Aux manettes de Top Chef, Pékin Express ou encore LOL sur Amazon Prime, Sébastien Zibi a le parcours d’un déterminé qui a toujours cru en ses rêves .
Tu as toujours voulu faire de la télé ?
Quand on me demandait ce que je voulais faire petit, je répondais : Restaurant ! C’est une véritable passion la cuisine même si je suis un piètre cuisto ! Finalement, j’ai retrouvé la cuisine dans mon quotidien avec les émissions que je réalise aujourd’hui. En fait, quand j’étais gosse, je regardais beaucoup la télé et j’ai su assez rapidement ce que je voulais faire. En classe de 5ème, le professeur de physiques de mon collège à Saint-Maur-des-Fossés avait monté un club audiovisuel, c’est là que j’ai commencé le montage.

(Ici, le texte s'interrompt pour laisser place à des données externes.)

(* ===== verification/CreateBF.v ===== *)
(** * Creating Bloom filters: the operator PhysicalCreateBF

    Models [physical_create_bf.cpp] as compiled without [External] and
    [UseHashFilter]: the sink buffers the rows of its input, [Finalize] starts
    one builder per filter, the finalize tasks hash the buffered chunks into
    the filters, and the source hands the buffered chunks on. *)

From S2P Require Import Prelude Arrow BloomMasks BloomFilter BloomAvx2 BloomLookup PartitionSort PartitionLocks BloomBuilder ValueHash Values VectorHash Storage UseBF.
Local Open Scope Z_scope.
Local Open Scope machine_scope.

Section CreateBF.
  Context `{ArrowBits} {G : Type} `{RandomSource G} `{ColumnCopy} (masks_ : list Z) (alloc : Z → bool) {ts : list Ty}.

(** ** Builders behind the interface [BloomFilterBuilder] *)

Inductive Builder :=
| SingleBuilder (b : SingleThreaded.BloomFilterBuilder_SingleThreaded)
| ParallelBuilder (b : Parallel.BloomFilterBuilder_Parallel G).

(** The choice of the builder in [Finalize]; the status of [Begin] is dropped. *)
Definition make_builder (num_threads num_rows : Z) (filter : BlockedBloomFilter) : outcome (Builder * BlockedBloomFilter) :=
  if num_threads =? 1 then
    let* (_, b, filter) := SingleThreaded.Begin alloc CpuInfo_AVX2 num_rows filter in Ret (SingleBuilder b, filter)
  else
    let* (_, b, filter) := Parallel.Begin alloc [] num_threads CpuInfo_AVX2 num_rows filter in Ret (ParallelBuilder b, filter).

(** [builder->PushNextBatch]. *)
Definition PushNextBatch (b : Builder) (thread_id : nat) (hashes : list Z) (filter : BlockedBloomFilter)
    : outcome (Builder * BlockedBloomFilter) :=
  match b with
  | SingleBuilder b =>
      let* (_, filter) := SingleThreaded.PushNextBatch masks_ b (Z.of_nat (length hashes)) hashes filter in Ret (SingleBuilder b, filter)
  | ParallelBuilder b =>
      let* (_, b, filter) := Parallel.PushNextBatch masks_ b thread_id hashes filter in Ret (ParallelBuilder b, filter)
  end.

(** [builder->BuiltCols()]. *)
Definition BuiltCols (b : Builder) (filter : BlockedBloomFilter) : list nat :=
  match b with
  | SingleBuilder _ => SingleThreaded.BuiltCols filter
  | ParallelBuilder _ => Parallel.BuiltCols filter
  end.

(** ** Sink *)

Record CreateBFGlobalSinkState := mkSink {
  builders : list (Builder * BlockedBloomFilter);
  local_data_collections : list (ColumnDataCollection (tuple ts));
  total_data : ColumnDataCollection (tuple ts)
}.

(** [GetGlobalSinkState] and [GetLocalSinkState]. *)
Definition GetGlobalSinkState : CreateBFGlobalSinkState := mkSink [] [] empty_collection.
Definition GetLocalSinkState : ColumnDataCollection (tuple ts) := empty_collection.

(** [Sink] and [Combine]. *)
Definition Sink (local_data : ColumnDataCollection (tuple ts)) (chunk : DataChunk ts)
    : outcome (ColumnDataCollection (tuple ts)) :=
  Append local_data (chunk_rows chunk).

Definition CombineLocal (gstate : CreateBFGlobalSinkState) (local_data : ColumnDataCollection (tuple ts))
    : CreateBFGlobalSinkState :=
  mkSink gstate.(builders) (gstate.(local_data_collections) ++ [local_data]) gstate.(total_data).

C’est très tôt ! Tu viens d’une famille liée à l’audiovisuel ?
Pas du tout. Mon père est musicien et j’ai donc naturellement dû faire de la musique. J’étais en classe musicale et j’ai pratiqué le violoncelle pendant 7 ans. Cela m’a été utile car j’ai vraiment compris le sens de la musique et son utilité avec le montage.
Quelle école as-tu fait ?
Je me suis très vite renseigné pour les écoles et dès la seconde je savais que je voulais devenir monteur. Je passe mon Bac et je rentre à IIIS. J’ai alors 17 ans et je fais 4 heures de trajet aller / retour par jour pour me rendre dans cette école.
Quelles sont tes premières expériences professionnelles ?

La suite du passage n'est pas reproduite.